SYNOPSIS: As the rumble of artillery fire echoed thorough west Beirut, rival radio stations report that fighting was continuing on all the major battlefronts. The fighting intensified with the approach of the inauguration of Mr. Sarkis and all attempts to arrange for a ceasefire to make Beirut safe enough for the swearing-in ceremony failed. As the death toll for one day of fighting reached 32 in Shiah, west Beirut, a decision was taken to hold the inauguration in Shtoura, a town about 25 miles (40 kms) east of the capital. The decision was also prompted by the shelling of a hospital in Shiah in which eight people were injured.

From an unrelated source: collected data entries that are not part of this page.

Lemma add_entries_inv r blocks cur kvs :
  ComparatorLaws C -> tb_inv r blocks cur -> kvs_sorted C (all_entries blocks ++ cur ++ kvs) ->
  exists r' blocks' cur', add_entries r kvs = Some r' /\ tb_inv r' blocks' cur' /\
    all_entries blocks' ++ cur' = all_entries blocks ++ cur ++ kvs.
Proof.
  intros L. revert r blocks cur. induction kvs as [|[k v] kvs IH]; intros r blocks cur Hi Hs.
  { exists r, blocks, cur. by rewrite app_nil_r. }
  cbn [add_entries]. destruct (Add_inv r blocks cur k v Hi) as (r1 & blocks1 & cur1 & -> & Hi1 & E1); [|done|].
  { intros e He. rewrite app_assoc in Hs. apply last_Some in He as [pre Epre]. rewrite Epre, <- app_assoc in Hs.
    apply StronglySorted_app_1_r in Hs. apply StronglySorted_inv in Hs as [_ Hs].
    apply (proj1 (Forall_forall _ _) Hs (k, v)). by left. }
  cbn [mbind option_bind].
  assert (E2 : all_entries blocks1 ++ cur1 ++ kvs = all_entries blocks ++ cur ++ (k, v) :: kvs).
  { rewrite (app_assoc (all_entries blocks1)), E1, <- !app_assoc. done. }
  destruct (IH r1 blocks1 cur1 Hi1) as (r2 & blocks2 & cur2 & -> & Hi2 & E3); [by rewrite E2|].
  exists r2, blocks2, cur2. split; [done|]. split; [done|]. by rewrite E3.
Qed.

(** A builder given sorted entries finishes with a table of them. *)
Lemma build_table file kvs :
  ComparatorLaws C -> wf_contents file = [] -> kvs_sorted C kvs ->
  exists r r' blocks footer off, add_entries (TableBuilder_new o file) kvs = Some r /\
    Finish Snappy Zstd r = Some (OK, r') /\ all_entries blocks = kvs /\
    table_layout (wf_contents (r_file r')) blocks footer off /\ FileSize r' = zlen (wf_contents (r_file r')) /\
    NumEntries r = zlen kvs.
Proof.
  intros L Ef Hs. destruct (add_entries_inv (TableBuilder_new o file) [] [] kvs L (tb_new_inv file Ef) Hs)
    as (r & blocks & cur & E & Hi & Ea).
  destruct (Finish_spec r blocks cur Hi) as (r' & blocks' & footer & off & E' & Ea' & Hl & Hz).
  exists r, r', blocks', footer, off. split; [done|]. split; [done|]. split; [by rewrite Ea', Ea|].
  split; [done|]. split; [done|]. unfold NumEntries. by rewrite (ti_entries _ _ _ Hi), Ea.
Qed.
End Invariant.
(* ===== verification/Table.v ===== *)
(** * table/table: reading tables

    Models src/table/table.cc over any random-access file, compression
    libraries, checksum and block cache.  [None] stands for undefined
    behaviour: a read outside a buffer, or a shift by the width.  The callback
    of [InternalGet] is applied by its caller: the entry it gets is returned. *)

From Stdlib Require Import Sorted.
From stdpp Require Import sorting.
From S2P Require Import Prelude Coding Comparator Crc32c Bloom Status Iterator BlockBuilder Block Format FilterBlock.
From S2P Require Import IteratorWrapper TwoLevelIterator Options TableBuilder.

(** ** The block cache *)

(** The operations of a cache that a table uses.  [Lookup] may change the state
    (the order of use), [Insert] may evict. *)
Class BlockCache (K : Type) := {
  bc_NewId : K -> Z * K;
  bc_Lookup : K -> bytes -> option Block * K;
  bc_Insert : K -> bytes -> Block -> Z -> K;
}.

(** A cache answers with what was inserted last under the key, or not at all. *)
Class BlockCacheLaws {K} (BC : BlockCache K) (bc_holds : K -> bytes -> Block -> Prop) : Prop := {
  bc_NewId_holds : forall c k b, bc_holds (bc_NewId c).2 k b -> bc_holds c k b;
  bc_Lookup_holds : forall c k b, (bc_Lookup c k).1 = Some b -> bc_holds c k b;
  bc_Lookup_keeps : forall c k k' b, bc_holds (bc_Lookup c k).2 k' b -> bc_holds c k' b;
  bc_Insert_holds : forall c k b n k' b', bc_holds (bc_Insert c k b n) k' b' ->
    (k' = k /\ b' = b) \/ (k' <> k /\ bc_holds c k' b');
}.

(** An iterator over a block, or over nothing with an error. *)
Abbreviation BlockIterator := (EmptyIterator + BlockIter)%type.

Section Table.
Context `{CS : Checksum} {F : Type} {R : RandomAccessFile F} {K : Type} {BC : BlockCache K}.
Variables (Snappy Zstd : Compressor).

(** [Table::Rep]; [filter_data] is the memory of [filter]. *)
Record Table := mkTable {
  t_options : Options;
  t_file : F;
  t_cache_id : Z;
  t_filter : option (FilterPolicy * FilterBlockReader);
  t_metaindex_handle : BlockHandle;
  t_index_block : Block;
}.

Definition ReadFilter (t : Table) (filter_handle_value : bytes) : option Table :=
  let '(s, filter_handle, _) := BlockHandle_DecodeFrom BlockHandle_new filter_handle_value in
  if negb (ok s) then Some t
  else
    r ← ReadBlock Snappy Zstd (t_file t) (paranoid_checks (t_options t)) filter_handle;
    match r with
    | inl _ => Some t
    | inr block =>
        '(_, P) ← filter_policy (t_options t);
        Some (mkTable (t_options t) (t_file t) (t_cache_id t) (Some (P, FilterBlockReader_new (bc_data block)))
                (t_metaindex_handle t) (t_index_block t))
    end.

Definition ReadMeta (t : Table) (footer : Footer) : option Table :=
  match filter_policy (t_options t) with
  | None => Some t
  | Some (name, _) =>
      r ← ReadBlock Snappy Zstd (t_file t) (paranoid_checks (t_options t)) (metaindex_handle footer);
      match r with
      | inl _ => Some t
      | inr contents =>
          let iter := Block_NewIterator (Block_new (bc_data contents)) BytewiseComparator in
          let key := filter_key name in
          iter ← it_Seek iter key;
          if it_Valid iter then
            k ← it_key iter;
            v ← it_value iter;
            if Slice_eqb k key then ReadFilter t v else Some t
          else Some t
      end
  end.
(* ===== verification/VersionGet.v ===== *)
(** * Reads of a version

    What a version means, and that [Version::Get] (Version.v) answers with the
    newest visible entry of all its files.  The table cache is any instance of
    its interface whose tables answer as those of Table.v do. *)

From Stdlib Require Import Sorted.
From stdpp Require Import sorting.
From S2P Require Import Prelude Coding Comparator DbFormat Status MemTable Iterator UserView VersionEdit Options Version.

(** ** What a table promises *)

(** The answer of a table with the entries [es] to a lookup of [u] at [s]. *)
Definition get_answer (C : Comparator) (u : bytes) (s : Z) (es : list Entry) (res : option kv) : Prop :=
  (exists e, newest_visible (C := C) u s es e /\ res = Some (entry_kv e)) \/
  ((forall e, e ∈ es -> ~ visible (C := C) u s e) /\
   match res with
   | Some x => exists e, e ∈ es /\ x = entry_kv e /\ Compare (Comparator := C) u (e_user_key e) <> Eq
   | None => True
   end).

(** [tc_table t n size es]: file number [n], of [size] bytes, is a table of the
    entries [es].  [tc_ready b t]: the cache serves [b] more calls; a cache that
    numbers the tables it opens cannot promise more than its counter counts. *)
Class TableCacheLaws {T} (TC : TableCache T) (C : Comparator) (tc_ready : nat -> T -> Prop) (tc_table : T -> Z -> Z -> list Entry -> Prop) : Prop := {
  tc_Get_ok : forall b tables n size es opts u s,
    tc_ready (S b) tables -> tc_table tables n size es -> 0 <= s <= kMaxSequenceNumber -> zlen u + 8 < 2 ^ 32 ->
    exists res tables', tc_Get tables opts n size (InternalKey u s kValueTypeForSeek) = Some (OK, res, tables') /\
      tc_ready b tables' /\ (forall n size es, tc_table tables n size es -> tc_table tables' n size es) /\ get_answer C u s es res;
  tc_ready_le : forall b b' tables, (b' <= b)%nat -> tc_ready b tables -> tc_ready b' tables;
}.
(* ===== verification/Overlap.v ===== *)
(** * Overlapping files

    The correctness of the range queries of Version.v: the binary search of
    [SomeFileOverlapsRange], the restarting search of [GetOverlappingInputs]
    and the level [PickLevelForMemTableOutput] chooses. *)

From Stdlib Require Import Sorted.
From stdpp Require Import sorting.
From S2P Require Import Prelude Coding Comparator DbFormat Status MemTable Iterator UserView VersionEdit Options Version VersionGet.

Section Overlap.
Context {C : Comparator} {L : ComparatorLaws C}.
Notation IC := (InternalKeyComparator C).
Notation ucmp := (Compare (Comparator := C)).

(** The reference: some part of the file is in the range. *)
Definition overlaps (user_begin user_end : option bytes) (f : FilePtr) : bool :=
  negb (AfterFile C user_begin f || BeforeFile C user_end f).

Definition overlapping (user_begin user_end : option bytes) (files : list FilePtr) : list FilePtr :=
  List.filter (overlaps user_begin user_end) files.

(** The keys of a file are internal keys, in order. *)
Definition bounds_ok (f : FilePtr) : Prop :=
  exists es el, entry_ok es /\ entry_ok el /\ f_smallest f = entry_ikey es /\ f_largest f = entry_ikey el /\
    InternalKey_Compare C (f_smallest f) (f_largest f) <> Gt.

Lemma file_ok_bounds contents f : file_ok (C := C) contents f -> bounds_ok f.
Proof.
  intros Hf. destruct (fo_smallest _ _ Hf) as (es & Es & E1). destruct (largest_elem contents f Hf) as (el & Hel & E2 & Ho).
  exists es, el. split; [eapply file_entry_ok; [exact Hf|by eapply list_elem_of_lookup_2]|]. do 3 (split; [done|]).
  rewrite E2. by apply (file_bounds contents).
Qed.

A newspaper appeal for blood donors resulted in only 14 people showing up at a Red Crescent hospital, most of them women. Up to a few hours before the President-elect's inauguration, unsuccessful attempts were made to negotiate a ceasefire and arrange a swearing-in ceremony in no-man's-land along the Beirut battlelines. Such a ceremony would have seemed a symbolic reaffirmation of national unity in a country that is three-fifths controlled by Syria and otherwise partitioned between the mainly-moslem leftists and the mainly-christian rightists. But with the fighting becoming heavier on the main Beirut battlefronts, the Speaker of Parliament announced the change of venue for the searing-in. In the meantime, however, the people of Beirut carried on their day to day activities as best they could.